*** Opening Data shown ***

(* ===== verification/WorkerSteps.v ===== *)
(** Symbolic execution of the payout worker: every call it makes is permitted, from any state of
    the world and whatever the others do between two calls. *)

From Stdlib Require Import ZArith Lia.
From stdpp Require Import prelude gmap sorting strings.
From S2P Require Import Prelude Wire Backend Hex LargestRemainder Pplns PayoutFees Ledger PayoutRequest StoreDb PayoutStore Configuration PayoutWatch WinnerStore Books BatchPlan StoreInv WinnerInv StoreOps StoreEvolve StoreDemo Solvency StoreProps SigningFence WatchRotation Proc WecSigner Settlement PayoutRuntime PayoutExpiry Worker WorkerSafe WorkerReads.
Open Scope Z_scope.

Section Steps.
Context {env : StoreEnv}.

(** A procedure that runs to [Q] from [w], making permitted calls only. *)
Definition safe {A} (p : proc WorkerCall A) (Q : A -> World -> Prop) (w : World) : Prop :=
  wp handles permitted rely p Q w.

Definition anything {A} (_ : A) (_ : World) : Prop := True.

Lemma rely_reachable w w' : rely w w' -> reachable (w_db w) -> reachable (w_db w').
Proof. intros [Hg _]. by apply grows_reachable. Qed.

Lemma safe_ret {A} (a : A) (Q : A -> World -> Prop) w : (forall w', rely w w' -> Q a w') -> safe (Ret a) Q w.
Proof. by apply wp_ret. Qed.

Lemma safe_done {A} (a : A) w : safe (Ret a) anything w.
Proof. by apply safe_ret. Qed.

Lemma safe_call {A R} (e : WorkerCall R) (k : R -> proc WorkerCall A) Q w : reachable (w_db w) ->
  (forall w0, rely w w0 -> permitted R e w0) ->
  (forall r w0 w1, rely w w0 -> rely w0 w1 -> rely w w1 -> reachable (w_db w0) -> reachable (w_db w1) ->
     handles R e w0 r w1 -> safe (k r) Q w1) ->
  safe (Vis e k) Q w.
Proof.
  intros Hr Hp Hk. apply wp_vis. intros w0 H0. split; [by apply Hp|]. intros r w1 Hh.
  pose proof (progressed_rely _ _ (call_progressed R e w0 r w1 (Hp w0 H0) Hh)) as H1.
  apply (Hk r w0); [done..|by etrans| | |done]; eauto using rely_reachable.
Qed.

(** A call that needs no warrant and whose answer is not relied on. *)
Lemma safe_any {A R} (e : WorkerCall R) (k : R -> proc WorkerCall A) Q w : reachable (w_db w) ->
  (forall w0, permitted R e w0) ->
  (forall r w1, rely w w1 -> reachable (w_db w1) -> safe (k r) Q w1) -> safe (Vis e k) Q w.
Proof. intros Hr Hp Hk. apply safe_call; [done|auto|]. intros r w0 w1 _ _ H1 _ Hr1 _. by apply Hk. Qed.

Lemma safe_bind {A B} (p : proc WorkerCall A) (f : A -> proc WorkerCall B) P Q w :
  safe p P w -> (forall a w', P a w' -> safe (f a) Q w') -> safe (bind p f) Q w.
Proof. intros Hp Hf. apply wp_bind; [apply _|]. eapply wp_mono; [|exact Hp]. done. Qed.

Lemma safe_bind_ok {A B X} (p : proc WorkerCall (result A X)) (f : A -> proc WorkerCall (result B X)) P Q w :
  safe p P w -> (forall a w', P (Ok a) w' -> safe (f a) Q w') ->
  (forall x w', P (Err x) w' -> safe (Ret (Err x)) Q w') -> safe (bind_ok p f) Q w.
Proof. intros Hp Hf Hx. eapply safe_bind; [exact Hp|]. intros [a|x] w' HP; [by apply Hf|by apply Hx]. Qed.

Lemma safe_mono {A} (p : proc WorkerCall A) (P Q : A -> World -> Prop) w :
  (forall a w', P a w' -> Q a w') -> safe p P w -> safe p Q w.
Proof. by apply wp_mono. Qed.

(** The state a procedure may be left in, which keeps what was known before it. *)
Definition after {A} (w : World) (Q : A -> World -> Prop) (a : A) (w' : World) : Prop :=
  rely w w' /\ Q a w'.

Lemma safe_after {A} (p : proc WorkerCall A) Q w : reachable (w_db w) -> safe p Q w -> safe p (after w Q) w.
Proof.
  intros Hr. assert (forall v, rely w v -> safe p Q v -> safe p (after w Q) v) as H; [|by apply H].
  induction p as [a|R e k IH]; intros v Hv Hp v0 H0.
  - split; [by etrans|by apply Hp].
  - destruct (Hp v0 H0) as [Hpre Hk]. split; [done|]. intros r v1 Hh. apply IH; [|by apply Hk].
    etrans; [by etrans|]. by eapply progressed_rely, call_progressed.
Qed.

(** [safe_bind] when only the store's history matters afterwards. *)
Lemma safe_seq {A B} (p : proc WorkerCall A) (f : A -> proc WorkerCall B) Q w : reachable (w_db w) ->
  safe p anything w -> (forall a w', rely w w' -> reachable (w_db w') -> safe (f a) Q w') ->
  safe (bind p f) Q w.
Proof.
  intros Hr Hp Hf. eapply safe_bind; [by apply safe_after|]. intros a w' [Hrely _]. eauto using rely_reachable.
Qed.

Lemma safe_seq_ok {A B X} (p : proc WorkerCall (result A X)) (f : A -> proc WorkerCall (result B X)) w :
  reachable (w_db w) -> safe p anything w ->
  (forall a w', rely w w' -> reachable (w_db w') -> safe (f a) anything w') -> safe (bind_ok p f) anything w.
Proof. intros Hr Hp Hf. apply safe_seq; [done|done|]. intros [a|x] w' H1 H2; [by apply Hf|apply safe_done]. Qed.

Lemma safe_seq_mapping {A X Y} (wrap : X -> Y) (p : proc WorkerCall (result A X)) w :
  reachable (w_db w) -> safe p anything w -> safe (mapping wrap p) anything w.
Proof. intros Hr Hp. apply safe_seq; [done|done|]. intros a w' _ _. apply safe_done. Qed.

Lemma safe_rely {A} (p : proc WorkerCall A) Q w w' : rely w w' -> safe p Q w -> safe p Q w'.
Proof. apply wp_rely. apply _. Qed.
End Steps.

(** One call at the head of the procedure. *)
Ltac step_call :=
  cbn [bind bind_ok call call_err at_boundary mapping map_err ok_or]; apply safe_call; [done| |].
Ltac step_any :=
  cbn [bind bind_ok call call_err at_boundary mapping map_err ok_or]; apply safe_any; [done|done|].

*** Closing Data shown ***

Give again only the lines of the material above that run from the one with "safe p Q w'." through the end, both included, exactly as they appear.

The answer
Lemma safe_rely {A} (p : proc WorkerCall A) Q w w' : rely w w' -> safe p Q w -> safe p Q w'.
Proof. apply wp_rely. apply _. Qed.
End Steps.

(** One call at the head of the procedure. *)
Ltac step_call :=
  cbn [bind bind_ok call call_err at_boundary mapping map_err ok_or]; apply safe_call; [done| |].
Ltac step_any :=
  cbn [bind bind_ok call call_err at_boundary mapping map_err ok_or]; apply safe_any; [done|done|].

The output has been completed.